The countries included in the list have not been specified.
"We will be rolling out new security measures for applicants from high-risk countries, which will seek to prevent the [refugee] program from being exploited by terrorists, criminals and fraudsters," DHS Secretary Kirtjen Nielsen said Monday at an event in Washington, adding that the changes "will not only improve security, but importantly, they will help us better assist legitimate refugees fleeing prosecution."
The US has worked with countries around the world to reach agreements on the sharing of counterterrorism data. "The handful of nations that have failed to comply are subject to tough but tailored travel restrictions," the homeland security secretary said. Those countries, however, will have the ability to work with the US to "reach the baseline" and presumably be taken off the list.
Nielsen clarified that the "restrictions have nothing to do with race or religion," but instead are an issue of "information sharing and knowing who as an individual is coming into our country."
Senior officials said DHS is resuming the processing of refugees from 11 countries after a 90-day pause by the Trump administration but with additional security procedures.— Adolfo Flores (@aflores) January 29, 2018
The recommendations for tougher screening measures follow a request by President Donald Trump in late October that DHS, the State Department and the Director of National Intelligence together "determine whether to modify or terminate any actions taken to address the security risks posed by refugee admissions, as appropriate and consistent with applicable law."
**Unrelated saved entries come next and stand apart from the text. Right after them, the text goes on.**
(* ===== verification/Timers.v ===== *)
(** * The timers of the secretary ([secretary/timer.go], parts of [service.go] and [telegram.go])

    A file holds all timers.  Each operation reads it and writes it under a lock, so the
    operations are steps that follow each other; the delivery of due timers is a list that is
    read, then a message and a step for each of its timers. *)
From S2P Require Import Prelude GoVal Effects Regexp TelegramQueue.

(** ** Requests *)

(** A text in any case: also the long s, which folds to an s. *)
Fixpoint fold_lit (s : string) : regexp :=
  match s with
  | EmptyString => Empty
  | String c s =>
      let either := Byte (λ a, Ascii.eqb a c || Ascii.eqb a (upper_ascii c)) in
      Seq (if Ascii.eqb c "s" then Alt either (Lit (String (ascii_of_nat 197) (String (ascii_of_nat 191) "")))
           else either)
        (fold_lit s)
  end.
Definition blanks : regexp := Plus true (Byte white).
Definition digit : regexp := Byte (within 48 57).
(** An i with or without its accent. *)
Definition accented_i : regexp := Alt (fold_lit "i") (Alt (Lit "í") (Lit "Í")).
Definition avisame : regexp := Seqs [fold_lit "av"; accented_i; fold_lit "same"].
Definition minute_mark : regexp := Alt (Lit "'") (Alt (Lit "’") (Lit "′")).
(** * Syndesis data-virtualization helpers (VirtualizationUtils.ts)

    A shallow embedding of the helper functions of
    [modules/data/shared/VirtualizationUtils.ts] together with the
    properties their specification states about them.

    Conventions of the embedding:
    - a JavaScript string is a [string]; [+] on strings is [+:+];
    - [toLowerCase] is the engine's case mapping, a parameter of which
      only the behaviour on ASCII text is assumed;
    - a value that may be [undefined] is an [option];
    - objects that the code shares or mutates (schema nodes, string
      arrays, connections) live in a store and are passed around as
      locations;
    - a call either completes normally, throws a [TypeError] (a property
      read on [undefined]), or, for the one recursive function over a
      store-allocated tree, runs out of fuel. *)

From Stdlib Require Import Ascii String.
From stdpp Require Import gmap strings list.


(** ** Completions *)

Inductive completion (A : Type) : Type :=
| Normal (a : A)
| TypeError
| OutOfFuel.
Arguments Normal {A} a.
Arguments TypeError {A}.
Arguments OutOfFuel {A}.

Definition bind_completion {A B} (c : completion A) (k : A → completion B)
  : completion B :=
  match c with
  | Normal a => k a
  | TypeError => TypeError
  | OutOfFuel => OutOfFuel
  end.

(** Locations of store-allocated objects. *)
Definition loc := nat.

(** ** JavaScript string primitives used by the module *)

Module JsString.

(** [s.split(sep)] for a one-character separator: every occurrence of
    the separator cuts, the empty string gives one empty piece. *)
Fixpoint split (sep : ascii) (s : string) : list string :=
  match s with
  | EmptyString => [EmptyString]
  | String c rest =>
      if Ascii.eqb c sep then EmptyString :: split sep rest
      else match split sep rest with
           | piece :: pieces => String c piece :: pieces
           | [] => [String c EmptyString]
           end
  end.

(** Lowercasing of ASCII text: A-Z go to a-z, every other character
    stays. *)
Definition lower_ascii (c : ascii) : ascii :=
  let n := nat_of_ascii c in
  if ((65 <=? n) && (n <=? 90))%nat then ascii_of_nat (n + 32) else c.

Fixpoint lower_ascii_string (s : string) : string :=
  match s with
  | EmptyString => EmptyString
  | String c rest => String (lower_ascii c) (lower_ascii_string rest)
  end.

(** A string all of whose characters are in the ASCII range. *)
Fixpoint is_ascii (s : string) : bool :=
  match s with
  | EmptyString => true
  | String c rest => (nat_of_ascii c <? 128)%nat && is_ascii rest
  end.

(** [s.toLowerCase()] is the case mapping of the JavaScript engine, which
    also maps letters outside ASCII. The module does not define it, so
    it is taken as given; all that is known of it here is what it does
    on ASCII text. *)
Class CaseMapping : Type := {
  toLowerCase : string → string;
  toLowerCase_ascii :
    ∀ s, is_ascii s = true → toLowerCase s = lower_ascii_string s;
}.

(** The case mapping that leaves every character outside A-Z alone: it
    agrees with every other one on ASCII text. *)
Definition ascii_case_mapping : CaseMapping :=
  {| toLowerCase := lower_ascii_string;
     toLowerCase_ascii := λ s _, eq_refl |}.

(** String conversion of a possibly undefined operand of [+]. *)
Definition to_string (v : option string) : string :=
  match v with
  | Some s => s
  | None => "undefined"
  end.

(** Truthiness of a possibly undefined string: [undefined] and the
    empty string are falsy. *)
Definition truthy (v : option string) : bool :=
  match v with
  | Some s => negb (bool_decide (s = ""))
  | None => false
  end.

(** Text before the first occurrence of [sep] (all of [s] when there
    is none), and text after it (undefined when there is none). *)
Fixpoint before_first (sep : ascii) (s : string) : string :=
  match s with
  | EmptyString => EmptyString
  | String c rest =>
      if Ascii.eqb c sep then EmptyString
      else String c (before_first sep rest)
  end.

Fixpoint after_first (sep : ascii) (s : string) : option string :=
  match s with
  | EmptyString => None
  | String c rest =>
      if Ascii.eqb c sep then Some rest else after_first sep rest
  end.

Fixpoint occurs (sep : ascii) (s : string) : bool :=
  match s with
  | EmptyString => false
  | String c rest => Ascii.eqb c sep || occurs sep rest
  end.

End JsString.

(** ** Records of the models package that the module reads or builds *)

(** Modelled from the spec: the element type of [compositions] is declared
    in the models package, which is not among the sources; the spec only
    says the sequence is empty at creation, so its elements stay opaque. *)
Inductive Composition : Type :=
| OpaqueComposition (payload : string).

Record ProjectedColumn : Type := mkProjectedColumn {
  pc_name : string;
  pc_selected : bool;
  pc_type : string;
}.

Record ViewDefinition : Type := mkViewDefinition {
  compositions : list Composition;
  isComplete : bool;
  keng__description : string;
  projectedColumns : list ProjectedColumn;
  sourcePaths : list string;
  vd_viewName : string;
}.

Record ViewEditorState : Type := mkViewEditorState {
  es_id : string;
  viewDefinition : ViewDefinition;
}.

(** ** Preview SQL *)

Module PreviewSql.
Import JsString.

Definition SCHEMA_MODEL_SUFFIX : string := "schemamodel".

Definition PREVIEW_VDB_NAME : string := "PreviewVdb".

(** [getPreviewVdbName()] *)
Definition getPreviewVdbName : string := PREVIEW_VDB_NAME.

(** [sourcePath.split('/')[0].split('=')[1]] *)
Definition getConnectionName (sourcePath : string)
  : completion (option string) :=
  match split "/" sourcePath !! 0 with
  | Some segment => Normal (split "=" segment !! 1)
  | None => TypeError
  end.

(** [segments[segments.length - 1].split('=')[1]] *)
Definition getNodeName (sourcePath : string) : completion (option string) :=
  let segments := split "/" sourcePath in
  match segments !! (length segments - 1) with
  | Some segment => Normal (split "=" segment !! 1)
  | None => TypeError
  end.

Section WithCaseMapping.
Context {caseMapping : CaseMapping}.

(** [getConnectionName(p).toLowerCase() + SCHEMA_MODEL_SUFFIX + '.' +
    getNodeName(p)]: calling [toLowerCase] on [undefined] throws, an
    undefined node name is converted by [+]. *)
Definition getPreviewTableName (sourcePath : string) : completion string :=
  bind_completion (getConnectionName sourcePath) (λ conn,
    match conn with
    | None => TypeError
    | Some c =>
        bind_completion (getNodeName sourcePath) (λ node,
          Normal (toLowerCase c +:+ SCHEMA_MODEL_SUFFIX +:+ "." +:+
                  to_string node))
    end).

Definition getPreviewSql (viewDefinition : ViewDefinition)
  : completion string :=
  let sourcePath := sourcePaths viewDefinition !! 0 in
  match sourcePath with
  | Some p =>
      if truthy sourcePath then
        bind_completion (getPreviewTableName p) (λ table,
          Normal ("SELECT * FROM " +:+ table +:+ ";"))
      else Normal ""
  | None => Normal ""
  end.

End WithCaseMapping.

(** The first and the last of the [/]-delimited segments of a path. *)
Definition first_segment (sourcePath : string) : string :=
  hd "" (split "/" sourcePath).

Definition last_segment (sourcePath : string) : string :=
  List.last (split "/" sourcePath) "".

(** Following the specification's words: the value of a [key=value]
    segment is what follows its first [=], the segment being split there
    once; the connection name is the value of the first segment and the
    node name the value of the last. *)
Definition spec_segment_value (segment : string) : option string :=
  after_first "=" segment.

Definition spec_connectionName (sourcePath : string) : option string :=
  spec_segment_value (first_segment sourcePath).

Definition spec_nodeName (sourcePath : string) : option string :=
  spec_segment_value (last_segment sourcePath).

End PreviewSql.

(** ** Publishing details *)

Module Publishing.
Import JsString.

Record RestDataService : Type := mkRestDataService {
  publishedState : string;
  publishLogUrl : option string;
}.

Record VirtualizationPublishingDetails : Type := mkPublishingDetails {
  logUrl : option string;
  state : string;
  stepNumber : nat;
  stepText : string;
  stepTotal : nat;
}.

Definition set_step (n : nat) (text : string)
  (d : VirtualizationPublishingDetails) : VirtualizationPublishingDetails :=
  {| logUrl := logUrl d; state := state d;
     stepNumber := n; stepText := text; stepTotal := stepTotal d |}.

Definition set_logUrl (url : option string)
  (d : VirtualizationPublishingDetails) : VirtualizationPublishingDetails :=
  {| logUrl := url; state := state d;
     stepNumber := stepNumber d; stepText := stepText d;
     stepTotal := stepTotal d |}.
Trump paused refugee admissions for four months last year, and the screening processes were reviewed over a 90-day period that expired last week. A judge blocked part of the restrictions for refugees with significant family ties in the US in late December. Since the judge's December 23 ruling, 23 refugees from the 11 countries listed in the previous travel ban have been admitted to the US, State Department records show. It is not clear whether the 11 countries included in the new list for tougher screening are the same countries subject to the DHS, State Department and ODNI review.